- [PROBLEM DESCRIPTION] Give back an exact copy of the lines from the start of the material through the line bearing "both are false". Include both ends and nothing else.

- [DATA FOR REVIEW]
▼

(** * NPGR019, lab 06 "Shading": a shallow embedding of [06-Shading/main.cpp]

    The program is a single-threaded OpenGL demo.  Its file-scope globals
    become the record [App]; every function of [main.cpp] becomes a state
    transformer over [App] in the monad [Prog]; the OpenGL context the program
    talks to is the record [GLState], driven by one constructor of [GLCall]
    per API entry point the program uses.  Every call that reaches the
    context is appended to a log, so that ordering properties of a frame can
    be read off the log.

    Floating point numbers, the camera, the rasteriser and the name allocator
    of the GL implementation are interfaces (type classes): the program is
    verified for every implementation of them. *)

From stdpp Require Import gmap list strings functions.
From Stdlib Require Import ZArith QArith.
Local Open Scope Z_scope.

(** ** Scalars *)

(** [float] is the C++ [float], [double] the C++ [double].  A literal such as
    [20.0f] is [fconst 20]; no algebraic law is assumed of the operations.
    [flt] is [<] and [fge] is [>=]: one is not the negation of the other,
    both are false when an operand is a NaN. *)
Class FloatOps := {
  float : Type;
  double : Type;
  fconst : Q → float;
  fadd : float → float → float;
  fsub : float → float → float;
  fmul : float → float → float;
  fdiv : float → float → float;
  fcos : float → float;
  fsin : float → float;
  fsqrt : float → float;
  flt : float → float → bool;
  fge : float → float → bool;
  float_of_int : Z → float;
  dconst : Q → double;
  dsub : double → double → double;
  float_of_double : double → float;
}.

Declare Scope float_scope.
Delimit Scope float_scope with F.
Notation "a + b" := (fadd a b) : float_scope.
Notation "a - b" := (fsub a b) : float_scope.
Notation "a * b" := (fmul a b) : float_scope.
Notation "a / b" := (fdiv a b) : float_scope.

(** ** The parts of GLM the program uses

    GLM is an external header-only library; the definitions follow its
    reference implementation ([glm/detail/type_mat4x4.inl],
    [glm/ext/matrix_transform.inl], [glm/gtx/transform.inl]).  A matrix
    [matCxR] has [C] columns of [R] components and is stored column after
    column. *)
Module glm.
Section Glm.
Context {FO : FloatOps}.

Record vec2 := Vec2 { v2_x : float; v2_y : float }.
Record vec3 := Vec3 { v3_x : float; v3_y : float; v3_z : float }.
Record vec4 := Vec4 { v4_x : float; v4_y : float; v4_z : float; v4_w : float }.

(** [glm::mat4x4]: four columns of four components. *)
Record mat4x4 := Mat4x4 { m4_0 : vec4; m4_1 : vec4; m4_2 : vec4; m4_3 : vec4 }.
(** [glm::mat3x4]: three columns of four components (48 bytes). *)
Record mat3x4 := Mat3x4 { m34_0 : vec4; m34_1 : vec4; m34_2 : vec4 }.
(** [glm::mat4x3]: four columns of three components. *)
Record mat4x3 := Mat4x3 { m43_0 : vec3; m43_1 : vec3; m43_2 : vec3; m43_3 : vec3 }.

Definition vec4_mul (v : vec4) (s : float) : vec4 :=
  Vec4 (v4_x v * s)%F (v4_y v * s)%F (v4_z v * s)%F (v4_w v * s)%F.

Definition vec4_add (a b : vec4) : vec4 :=
  Vec4 (v4_x a + v4_x b)%F (v4_y a + v4_y b)%F (v4_z a + v4_z b)%F (v4_w a + v4_w b)%F.

Definition vec3_mul (v : vec3) (s : float) : vec3 :=
  Vec3 (v3_x v * s)%F (v3_y v * s)%F (v3_z v * s)%F.

(** [s * v] for a scalar on the left. *)
Definition vec3_lmul (s : float) (v : vec3) : vec3 :=
  Vec3 (s * v3_x v)%F (s * v3_y v)%F (s * v3_z v)%F.

Definition vec3_of_vec4 (v : vec4) : vec3 := Vec3 (v4_x v) (v4_y v) (v4_z v).

(** [glm::dot] on [vec3]: [tmp = a * b; tmp.x + tmp.y + tmp.z]. *)
Definition dot (a b : vec3) : float :=
  ((v3_x a * v3_x b) + (v3_y a * v3_y b) + (v3_z a * v3_z b))%F.

Definition inversesqrt (x : float) : float := (fconst 1 / fsqrt x)%F.

Definition normalize (v : vec3) : vec3 := vec3_mul v (inversesqrt (dot v v)).

(** [glm::radians]: degrees times pi/180 (the literal of the header). *)
Definition radians (degrees : float) : float :=
  (degrees * fconst 0.01745329251994329576923690768489)%F.

(** [mat4(1)], the identity. *)
Definition mat4_identity : mat4x4 :=
  Mat4x4 (Vec4 (fconst 1) (fconst 0) (fconst 0) (fconst 0))
         (Vec4 (fconst 0) (fconst 1) (fconst 0) (fconst 0))
         (Vec4 (fconst 0) (fconst 0) (fconst 1) (fconst 0))
         (Vec4 (fconst 0) (fconst 0) (fconst 0) (fconst 1)).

▲

- [RESPONSE TO THIS EXERCISE]
(** * NPGR019, lab 06 "Shading": a shallow embedding of [06-Shading/main.cpp]

    The program is a single-threaded OpenGL demo.  Its file-scope globals
    become the record [App]; every function of [main.cpp] becomes a state
    transformer over [App] in the monad [Prog]; the OpenGL context the program
    talks to is the record [GLState], driven by one constructor of [GLCall]
    per API entry point the program uses.  Every call that reaches the
    context is appended to a log, so that ordering properties of a frame can
    be read off the log.

    Floating point numbers, the camera, the rasteriser and the name allocator
    of the GL implementation are interfaces (type classes): the program is
    verified for every implementation of them. *)

From stdpp Require Import gmap list strings functions.
From Stdlib Require Import ZArith QArith.
Local Open Scope Z_scope.

(** ** Scalars *)

(** [float] is the C++ [float], [double] the C++ [double].  A literal such as
    [20.0f] is [fconst 20]; no algebraic law is assumed of the operations.
    [flt] is [<] and [fge] is [>=]: one is not the negation of the other,
    both are false when an operand is a NaN. *)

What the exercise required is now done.